De la fragmentation des activités à une fonction transversale

Dans la première phase, la logistique est fragmentée, c’est-à-dire que les activités logistiques sont
réparties entre les grandes fonctions traditionnelles de l’entreprise que sont généralement le marketing, la
production et la finance. Au sein de ces grandes fonctions, un ou plusieurs services, généralement
considéré(s) comme subalterne(s), ont en charge une partie des opérations de transfert physique et de
contrôle. Chaque fonction prend donc ses décisions en matière de conduite des flux physiques avec la
contrainte de la coordination avec les autres fonctions. Cette coordination est difficile compte tenu des
objectifs parfois contradictoires entre les fonctions. A titre d’exemple, la fonction marketing, dans sa
volonté de satisfaire le consommateur, pousse à la constitution d’une gamme à la fois plus large (des
petites voitures citadines aux grandes berlines dans le cas de l’automobile) et plus profonde (choix des
options, motorisation…), alors que les directions industrielles privilégient une plus grande standardisation
des produits qui facilite les économies d’échelle.

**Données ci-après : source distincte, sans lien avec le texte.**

Lemma LastIndex_slash dir base :
  no_slash base -> strings_LastIndex (String.append dir (String "/" base)) "/" = str_len dir.
Proof.
  intros Hb. unfold str_len. induction dir as [|c dir IH].
  - cbn [String.append strings_LastIndex]. rewrite LastIndex_no_slash by done. done.
  - cbn [String.append strings_LastIndex String.length]. rewrite IH.
    replace (Z.of_nat (String.length dir) =? -1) with false by lia. lia.
Qed.

Lemma string_of_runes_ascii l :
  is_ascii (String.string_of_list_ascii l) = true -> string_of_runes (map code l) = String.string_of_list_ascii l.
Proof.
  induction l as [|c l IH]; [done|]. intros [Hc Hl]%andb_true_iff. cbn [map].
  change (string_of_runes (code c :: map code l)) with
    (String.append (encode_rune (code c)) (string_of_runes (map code l))).
  rewrite encode_rune_ascii by lia. by rewrite IH.
Qed.

Lemma list_ascii_app s t :
  String.list_ascii_of_string (String.append s t) =
  String.list_ascii_of_string s ++ String.list_ascii_of_string t.
Proof. induction s as [|c s IH]; cbn; [done|]. by rewrite IH. Qed.

Lemma list_ascii_length s : length (String.list_ascii_of_string s) = String.length s.
Proof. induction s as [|c s IH]; cbn; [done|]. by rewrite IH. Qed.

Lemma is_ascii_app s t : is_ascii (String.append s t) = is_ascii s && is_ascii t.
Proof. unfold is_ascii. induction s as [|c s IH]; cbn; [done|]. by rewrite IH, andb_assoc. Qed.

(** What the appenders of a logger become. *)
Definition file_kind (a : appender) : bool :=
  ap_Enable a && negb (bool_decide (ap_AppenderType a = "console")) && bool_decide (ap_AppenderType a = "file").
Definition appender_target `{Lumber} (a : appender) : list log_target :=
  if ap_Enable a && bool_decide (ap_AppenderType a = "console") then [ConsoleLog (stringToLevel (ap_Level a))]
  else if file_kind a then
    [FileLog (ap_Filename a) (stringToLevel (ap_Level a)) (FromHumanSize (ap_Maxlines a)).1]
  else [].
Definition logger_targets `{Lumber} (l : LoggerT) : list log_target := concat (map appender_target (lg_Appenders l)).

(** The root path: the file of the last INFO appender of a logger named root. *)
Definition root_step (name path : string) (a : appender) : string :=
  if file_kind a && bool_decide (name = "root") && bool_decide (ap_Level a = "INFO") then ap_Filename a else path.
Definition root_path (path : string) (loggers : list LoggerT) : string :=
  fold_left (fun p l => fold_left (root_step (lg_Name l)) (lg_Appenders l) p) loggers path.

(** The last logger of a name. *)
Definition last_named (loggers : list LoggerT) (name : string) : option LoggerT :=
  List.find (fun l => bool_decide (lg_Name l = name)) (rev loggers).

(** The file logs that are built, in the order of the file. *)
Definition files_of (apps : list appender) : list appender := filter (fun a => file_kind a = true) apps.
Definition all_files (loggers : list LoggerT) : list appender := concat (map (fun l => files_of (lg_Appenders l)) loggers).

Section Files_of.
Context `{Lumber}.

(** The directory of a log file is there, or can be made. *)
Definition has_dir (a : appender) : Prop :=
  exists dir, getParentDirectory (ap_Filename a) = Ret dir /\ (os_Stat dir = None \/ os_MkdirAll dir = None).

(** A file log that can be built. *)
Definition usable (a : appender) : Prop :=
  has_dir a /\ exists size, FromHumanSize (ap_Maxlines a) = (size, None) /\
    NewFileLogger (ap_Filename a) (stringToLevel (ap_Level a)) size = None.

(** One that cannot, for lack of its directory, for its size, or for its file. *)
Inductive unusable (a : appender) : error -> Prop :=
  | no_directory dir e0 e :
      getParentDirectory (ap_Filename a) = Ret dir -> os_Stat dir = Some e0 -> os_MkdirAll dir = Some e ->
      unusable a e
  | bad_size size e : has_dir a -> FromHumanSize (ap_Maxlines a) = (size, Some e) -> unusable a e
  | no_file size e :
      has_dir a -> FromHumanSize (ap_Maxlines a) = (size, None) ->
      NewFileLogger (ap_Filename a) (stringToLevel (ap_Level a)) size = Some e -> unusable a e.

(** One without a directory in its name. *)
Definition bare_name (a : appender) : Prop := strings_LastIndex (ap_Filename a) "/" < 0.

(** What comes of building the [files] one after the other, when [x] does if all can be built:
the first that cannot decides. *)
Inductive built {A} (files : list appender) (x : A) : outcome (A + error) -> Prop :=
  | built_all : Forall usable files -> built files x (Ret (inl x))
  | built_error before a after e :
      files = before ++ a :: after -> Forall usable before -> unusable a e -> built files x (Ret (inr e))
  | built_panic before a after :
      files = before ++ a :: after -> Forall usable before -> bare_name a -> built files x (Panic (PRt SliceBounds)).

End Files_of.

Section Factory_lemmas.
Context `{Lumber}.

Lemma built_after {A} pre files (x : A) r : Forall usable pre -> built files x r -> built (pre ++ files) x r.
Proof.
  intros Hp Hb. destruct Hb as [Hf|b a k e -> Hf He|b a k -> Hf Hn].
  - apply built_all. by apply Forall_app.
  - eapply (built_error _ _ (pre ++ b)); [by rewrite <-app_assoc|by apply Forall_app|done].
  - eapply (built_panic _ _ (pre ++ b)); [by rewrite <-app_assoc|by apply Forall_app|done].
Qed.

(** A failure stays one whatever follows. *)
Lemma built_before {A B} files post (x : A) (y : B) r :
  built files x r ->
  match r with
  | Ret (inl z) => z = x /\ Forall usable files
  | Ret (inr e) => built (files ++ post) y (Ret (inr e))
  | Panic p => built (files ++ post) y (Panic p)
  | Stuck => False
  end.
Proof.
  intros Hb. destruct Hb as [Hf|b a k e -> Hf He|b a k -> Hf Hn]; [done|..]; rewrite <-app_assoc; cbn.
  - by eapply built_error.
  - by eapply built_panic.
Qed.

Lemma getParentDirectory_cases name :
  (exists dir, getParentDirectory name = Ret dir) \/
  strings_LastIndex name "/" < 0 /\ getParentDirectory name = Panic (PRt SliceBounds).
Proof.
  unfold getParentDirectory, substr. case_match eqn:E; [left; by eexists|]. right. split; [|done].
  pose proof (len_nonneg (runes name)). case_match; lia.
Qed.

(** One file log. *)
Lemma file_appender_built a :
  built [a] (FileLog (ap_Filename a) (stringToLevel (ap_Level a)) (FromHumanSize (ap_Maxlines a)).1) (file_appender a).
Proof.
  unfold file_appender. destruct (getParentDirectory_cases (ap_Filename a)) as [[dir Ed]|[Hn ->]];
    [rewrite Ed|by eapply (built_panic _ _ [])].
  destruct (match os_Stat dir with Some _ => _ | None => _ end) as [e|] eqn:Em.
  { destruct (os_Stat dir) as [e0|] eqn:Es; [|done]. eapply (built_error _ _ [] a [] e); [done..|]. by eapply no_directory. }
  assert (has_dir a) as Hdir by (exists dir; split; [done|]; destruct (os_Stat dir); auto).
  destruct (FromHumanSize (ap_Maxlines a)) as [size [e|]] eqn:Ez;
    [eapply (built_error _ _ [] a [] e); [done..|]; by eapply bad_size|].
  destruct (NewFileLogger _ _ _) as [e|] eqn:Ef; [eapply (built_error _ _ [] a [] e); [done..|]; by eapply no_file|].
  apply built_all. constructor; [|done]. split; [done|]. by exists size.
Qed.

Lemma init_appenders_built name apps log path :
  built (files_of apps) (log ++ concat (map appender_target apps), fold_left (root_step name) apps path)
    (init_appenders name apps log path).
Proof.
  revert log path. induction apps as [|a l IH]; intros log path; [cbn; rewrite app_nil_r; by apply built_all|].
  cbn [init_appenders map concat fold_left]. rewrite app_assoc.
  assert (forall log1 path1, log1 = log ++ appender_target a -> path1 = root_step name path a -> file_kind a = false ->
    built (files_of (a :: l)) ((log ++ appender_target a) ++ concat (map appender_target l),
      fold_left (root_step name) l (root_step name path a)) (init_appenders name l log1 path1)) as Hgo.
  { intros log1 path1 -> -> Hk. unfold files_of. rewrite filter_cons_False by (by rewrite Hk). apply IH. }
  unfold appender_target, root_step, file_kind in Hgo |- *.
  destruct (ap_Enable a) eqn:Een; cbn [andb] in *; [|by apply Hgo; [rewrite app_nil_r| |]].
  case_bool_decide as Hc; cbn [negb andb] in *; [by apply Hgo|].
  case_bool_decide as Hf; cbn [andb] in *; [|by apply Hgo; [rewrite app_nil_r| |]].
  assert (file_kind a = true) as Hk by (unfold file_kind; by rewrite Een, bool_decide_false, bool_decide_true).
  unfold files_of. rewrite filter_cons_True by done. change (a :: filter ?P l) with ([a] ++ files_of l).
  pose proof (built_before [a] (files_of l) _ ((log ++ [FileLog (ap_Filename a) (stringToLevel (ap_Level a)) (FromHumanSize (ap_Maxlines a)).1])
     ++ concat (map appender_target l), fold_left (root_step name) l (if bool_decide (name = "root") && bool_decide (ap_Level a = "INFO")
       then ap_Filename a else path)) _ (file_appender_built a)) as Hb.
  destruct (file_appender a) as [[t|e]|p|]; [destruct Hb as [-> Hu]|exact Hb|exact Hb|done].
  apply built_after; [done|apply IH].
Qed.

Lemma find_app {A} (f : A -> bool) l k :
  List.find f (l ++ k) = match List.find f l with Some x => Some x | None => List.find f k end.
Proof. induction l as [|x l IH]; [done|]. cbn. by destruct (f x). Qed.

Lemma initLogger_built loggers path m :
  built (all_files loggers) (root_path path loggers) (initLogger loggers path m).1 /\
  forall path', (initLogger loggers path m).1 = Ret (inl path') -> forall name,
    (initLogger loggers path m).2 !! name =
    match last_named loggers name with Some l => Some (logger_targets l) | None => m !! name end.
Proof.
  revert path m. induction loggers as [|l loggers IH]; intros path m; [split; [by apply built_all|done]|].
  cbn [initLogger]. unfold all_files, root_path. cbn [map concat fold_left].
  fold (all_files loggers) (root_path (fold_left (root_step (lg_Name l)) (lg_Appenders l) path) loggers).
  pose proof (built_before _ (all_files loggers) _ (root_path (fold_left (root_step (lg_Name l)) (lg_Appenders l) path) loggers)
    _ (init_appenders_built (lg_Name l) (lg_Appenders l) [] path)) as Ha.
  destruct (init_appenders _ _ [] path) as [[[log path1]|e]|p|]; [|by run; split..|done].
  destruct Ha as [[= -> ->] Hu]. run. fold (logger_targets l).
  destruct (IH (fold_left (root_step (lg_Name l)) (lg_Appenders l) path) (<[lg_Name l := logger_targets l]> m)) as [IH1 IH2].
  split; [by apply built_after|]. intros path' Hp name. rewrite (IH2 _ Hp). unfold last_named. cbn [rev].
  rewrite find_app. destruct (List.find _ (rev loggers)); [done|]. cbn.
  case_bool_decide as Hn; [subst name; by rewrite lookup_insert_eq|]. by rewrite lookup_insert_ne.
Qed.
End Factory_lemmas.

Dans la deuxième phase, la logistique est structurée comme une fonction à part entière en charge soit de
la logistique aval (distribution) soit de la logistique amont (approvisionnement). La logistique de distribution
est « le point de départ de l’ensemble du processus de régulation car il lui incombe la prise en charge des
exigences des marchés auxquels l’entreprise se confronte […] ; elle procède à l’analyse fine de la
demande finale dont elle tend à maîtriser les aléas et fluctuations et qu’elle cherche à satisfaire avec des
objectifs de meilleures conditions de coût et de qualité de service » (Colin et Paché, 1988). La logistique
d’approvisionnement « va de l’organisation de la production à la conception de ‘ biens’ exigés par le
marché, en passant par la définition de rapports de coopération avec des fournisseurs souvent éloignés
mais impliqués dans un processus logistique commun » (Colin, 1997).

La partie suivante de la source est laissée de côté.